WORK ORDER>
Locate the string "refine" in the records below. Copy every line where it occurs.

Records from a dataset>
■ ■ ■ ■ ■ ■ ■
(* ===== verification/BpuExamples.v ===== *)
(** Runs of the decoupled branch predictor: the theorems of [BpuProps] and [Ftq] at
    concrete states, and a jump that the recovery of the path history forgets. *)
From S2P Require Import Prelude Bitset FoldedHist BpCommon Ras RasProps Ftq TageHist MgscHist.
From S2P Require Import Bpu BpuHist BpuInv BpuSteps BpuProps.
Import FoldedHist BpCommon Ftq Bpu BpuInv BpuSteps BpuProps.

Module BpuExamples.

(** The MGSC and MicroTAGE of [BranchPredictor.py], with a small RAS, queue, TAGE and
    ITTAGE. *)
Definition pm : MgscHist.MgscParams :=
  MgscHist.mkMgscParams 2 11 [4; 8]%Z 32 2 11 [4; 8]%Z 1 12 [8]%Z 2 11 [8; 16]%Z 2 11 [8; 16]%Z
    11 5 6 8 32.

Definition pb : BpuParams :=
  mkBpuParams 3 64 32 4 true (Ras.Build_RasParams 4 2 8) 1 [(8, 5, 4); (20, 6, 5)]%Z [(10, 5, 4)]%Z
    true [(5, 16, 9); (9, 16, 9); (17, 16, 9); (27, 16, 9)]%Z true pm 2.

Lemma pm_ok : MgscHist.mgsc_params_ok pm 32.
Proof.
  split; try done; unfold MgscHist.width_ok, MgscHist.num_ok;
    change (Z.log2 (MgscHist.numCtrsPerLine pm)) with 3%Z; simpl; try lia;
    repeat constructor; simpl; lia.
Qed.

Lemma pb_ok : bpu_params_ok pb.
Proof.
  split; simpl; try lia.
  - split; simpl; lia.
  - repeat constructor; lia.
  - repeat constructor; lia.
  - repeat constructor; lia.
  - exact pm_ok.
Qed.

(** A conditional branch at [pc] that every stage predicts taken. *)
Definition branch (cond : bool) (pc target : Z) : BTBEntry :=
  mkEntry (mkBranch pc target false cond false (negb cond) false false 4) true false 0 0.
Definition predict (cond : bool) (pc target : Z) (_ : nat) : StageOut :=
  mkOut [branch cond pc target] (if cond then [(pc, true)] else []) [].

Definition after (r : res (BPU zbitset)) : BPU zbitset :=
  match r with Ok s => s | Panic _ => mkBPU [] (mkFTQ 0 [] [] 0) [] (mkComps (Ras.mkRAS 0 0 0 0 0 0 [] [])
    (TageHist.mkTage [] [] []) (TageHist.mkTage [] [] []) (TageHist.mkMicro (TageHist.mkTage [] [] []) [])
    (MgscHist.mkMgsc [] [] [] [] []) None) 0 end.

Definition loop_out := predict true 0x80000010 0x80000000.

Definition e0 : BPU zbitset := after (BPU_new pb).
Definition e1 := after (tick pb e0 loop_out).
Definition e2 := after (tick pb e1 loop_out).
Definition e3 := after (tick pb e2 loop_out).

Lemma reach_e2 : reachable pb 3 e2.
Proof.
  apply (rc_step pb 2 e1 (EvTick loop_out)); [|done|vm_compute; reflexivity].
  apply (rc_step pb 1 e0 (EvTick loop_out)); [|done|vm_compute; reflexivity].
  apply rc_new. vm_compute. reflexivity.
Qed.

Lemma bpu_never_fails_witness :
  reachable pb 3 e2 ∧ allowed e2 (EvTrapSquash 1 0x80000004) ∧
  ∃ s', event_step pb e2 (EvTrapSquash 1 0x80000004) = Ok s'.
Proof.
  refine (conj reach_e2 (conj _ _)); [vm_compute; reflexivity|].
  apply (bpu_never_fails pb 3 e2 (EvTrapSquash 1 0x80000004)).
  - exact pb_ok.
  - exact reach_e2.
  - lia.
  - vm_compute. reflexivity.
Defined.

Definition t2 : Thread zbitset := match threads e2 with t :: _ => t | [] => thread_new pb end.

Lemma bpu_makes_progress_witness :
  threads e2 !! 0%nat = Some t2 ∧
  ∃ k s', (k ≤ 5)%nat ∧ res_fold (tick pb) e2 (take k (replicate 5 loop_out)) = Ok s' ∧ len0 s' = 2.
Proof.
  refine (conj _ _); [vm_compute; reflexivity|].
  apply (bpu_makes_progress pb 3 e2 t2 (replicate 5 loop_out)).
  - exact pb_ok.
  - exact reach_e2.
  - vm_compute. reflexivity.
  - reflexivity.
  - vm_compute. reflexivity.
  - vm_compute. congruence.
  - vm_compute. reflexivity.
Defined.

(** The branch of target 2 turns out not taken, after target 3 was predicted. *)
Definition e4 := after (tick pb e3 loop_out).
Definition cond_inst : CtrlInst := mkCtrl true false true false false false.

Lemma squash_rewinds_witness :
  next_id e2 = 2%Z ∧ len0 e3 = 2 ∧ len0 e4 = 3 ∧
  ∃ s3 t3, controlSquash pb e4 2 0x80000010 0x80000014 cond_inst 4 false 0 true = Ok s3 ∧
    threads s3 !! 0%nat = Some t3 ∧ s0History t3 = histShiftIn 1 false (s0History t2) ∧
    s0PHistory t3 = s0PHistory t2.
Proof.
  refine (conj _ (conj _ (conj _ _))); [vm_compute; reflexivity..|].
  destruct (squash_rewinds pb 3 e2 e3 t2 loop_out 5 e4 0x80000010 0x80000014 cond_inst 4 false)
    as (s3 & t3 & target & Hsq & Ht3 & Hget & Hrec).
  - exact pb_ok.
  - exact reach_e2.
  - vm_compute. reflexivity.
  - vm_compute. reflexivity.
  - vm_compute. reflexivity.
  - apply (ho_step pb _ (3 + 1) e3 (3 + 1) e3 (EvTick loop_out)); [apply ho_refl|done|vm_compute; reflexivity|].
    vm_compute. by eexists.
  - lia.
  - vm_compute. split; congruence.
  - exists s3, t3. split; [exact Hsq|]. split; [exact Ht3|].
    assert (getHistInfoDuringSquash target 0x80000010 true false = (1%Z, false)) as E.
    { vm_compute in Hget. injection Hget as <-. vm_compute. reflexivity. }
    cbn [ci_cond cond_inst] in Hrec. rewrite E in Hrec.
    destruct (getBwHistInfoDuringSquash target 0x80000010 true false 0x80000014).
    destruct Hrec as (H1 & _ & _ & H3 & _). split; [exact H1|exact H3].
Defined.

Definition loop_pred : FullBTBPrediction :=
  mkPred 0 0x80000000 [branch true 0x80000008 0x80000100; branch true 0x80000010 0x80000000]
    [(0x80000008, false); (0x80000010, true)]%Z [] 0 0.
Definition loop_target : FetchTarget zbitset unit :=
  mkTarget 0 0x80000000 true 0 BranchInfo_new true (btbEntries loop_pred) false BranchInfo_new false 0
    [] SQUASH_NONE 0 tt (ZBitset 8 0) (ZBitset 8 0) (ZBitset 8 0) [].

Lemma squash_info_matches_witness :
  getHistInfoDuringSquash loop_target 0x80000010 true true = (2%Z, true) ∧
  getHistInfo loop_pred = (2%Z, true).
Proof.
  destruct (squash_info_matches loop_pred loop_target) as (H1 & _ & _).
  - repeat constructor; vm_compute; congruence.
  - vm_compute. reflexivity.
  - vm_compute. reflexivity.
  - vm_compute. reflexivity.
  - reflexivity.
  - reflexivity.
  - change (be_pc (getTakenEntry loop_pred)) with 0x80000010%Z in H1. split; [|vm_compute; reflexivity].
    rewrite H1. vm_compute. reflexivity.
Defined.

(** Two threads wait; the round robin points at thread 0. *)
Definition waiting (tid : Z) : Queue (FetchTarget zbitset unit) :=
  mkQueue [mkTarget tid 0 false 0 BranchInfo_new false [] false BranchInfo_new false 0 [] SQUASH_NONE 0 tt
    (ZBitset 8 0) (ZBitset 8 0) (ZBitset 8 0) []] 1 1.
Definition two_waiting (rr : Z) : FTQ (FetchTarget zbitset unit) :=
  mkFTQ 2 [4; 4; 0; 0]%Z [waiting 0; waiting 1; mkQueue [] 1 1; mkQueue [] 1 1] rr.

Lemma two_waiting_waits rr : (0 ≤ rr < 2)%Z → waits 2 1 (two_waiting rr).
Proof.
  intros Hr. split; [|by exists (waiting 1)]. split.
  - done.
  - done.
  - simpl. lia.
  - repeat constructor; unfold q_size; simpl; lia.
  - intros t q Hq. destruct t as [|[|[|[|t]]]]; simpl in Hq; simplify_eq; repeat constructor.
Qed.

Lemma round_robin_fair_witness :
  ∃ f f', f ∈ [two_waiting 0; two_waiting 1] ∧ getTargetTid f = Ok (1%Z, f').
Proof.
  apply (round_robin_fair 2 1).
  - lia.
  - reflexivity.
  - constructor; [apply two_waiting_waits; lia|]. constructor; [apply two_waiting_waits; lia|constructor].
  - vm_compute. auto.
Defined.

(** ** A forgotten jump *)

Definition jump_out := predict false 0x80000010 0x80000300.
Definition jump_inst : CtrlInst := mkCtrl false false true false false false.
Definition j2 := after (tick pb e1 jump_out).
Definition j3 := after (controlSquash pb j2 1 0x80000010 0x80000300 jump_inst 4 true 0 true).
Definition path_of (s : BPU zbitset) : option zbitset := s0PHistory <$> head (threads s).

(** A squash by an unconditional jump that went where it was predicted to go loses the
    jump from the path history: the prediction recorded it, the recovery does not. *)
Theorem uncond_squash_drops_path :
  controlSquash pb j2 1 0x80000010 0x80000300 jump_inst 4 true 0 true = Ok j3 ∧
  path_of j3 = path_of e1 ∧ path_of j2 ≠ path_of e1 ∧
  path_of j2 = (λ g, pHistShiftIn 2 true g 0x80000010 0x80000300) <$> path_of e1.
Proof.
  split; [vm_compute; reflexivity|]. split; [vm_compute; reflexivity|].
  split; [vm_compute; congruence|vm_compute; reflexivity].
Qed.

End BpuExamples.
■ ■ ■ ■ ■ ■ ■
WRITTEN RESPONSE>
  refine (conj reach_e2 (conj _ _)); [vm_compute; reflexivity|].
  refine (conj _ _); [vm_compute; reflexivity|].
  refine (conj _ (conj _ (conj _ _))); [vm_compute; reflexivity..|].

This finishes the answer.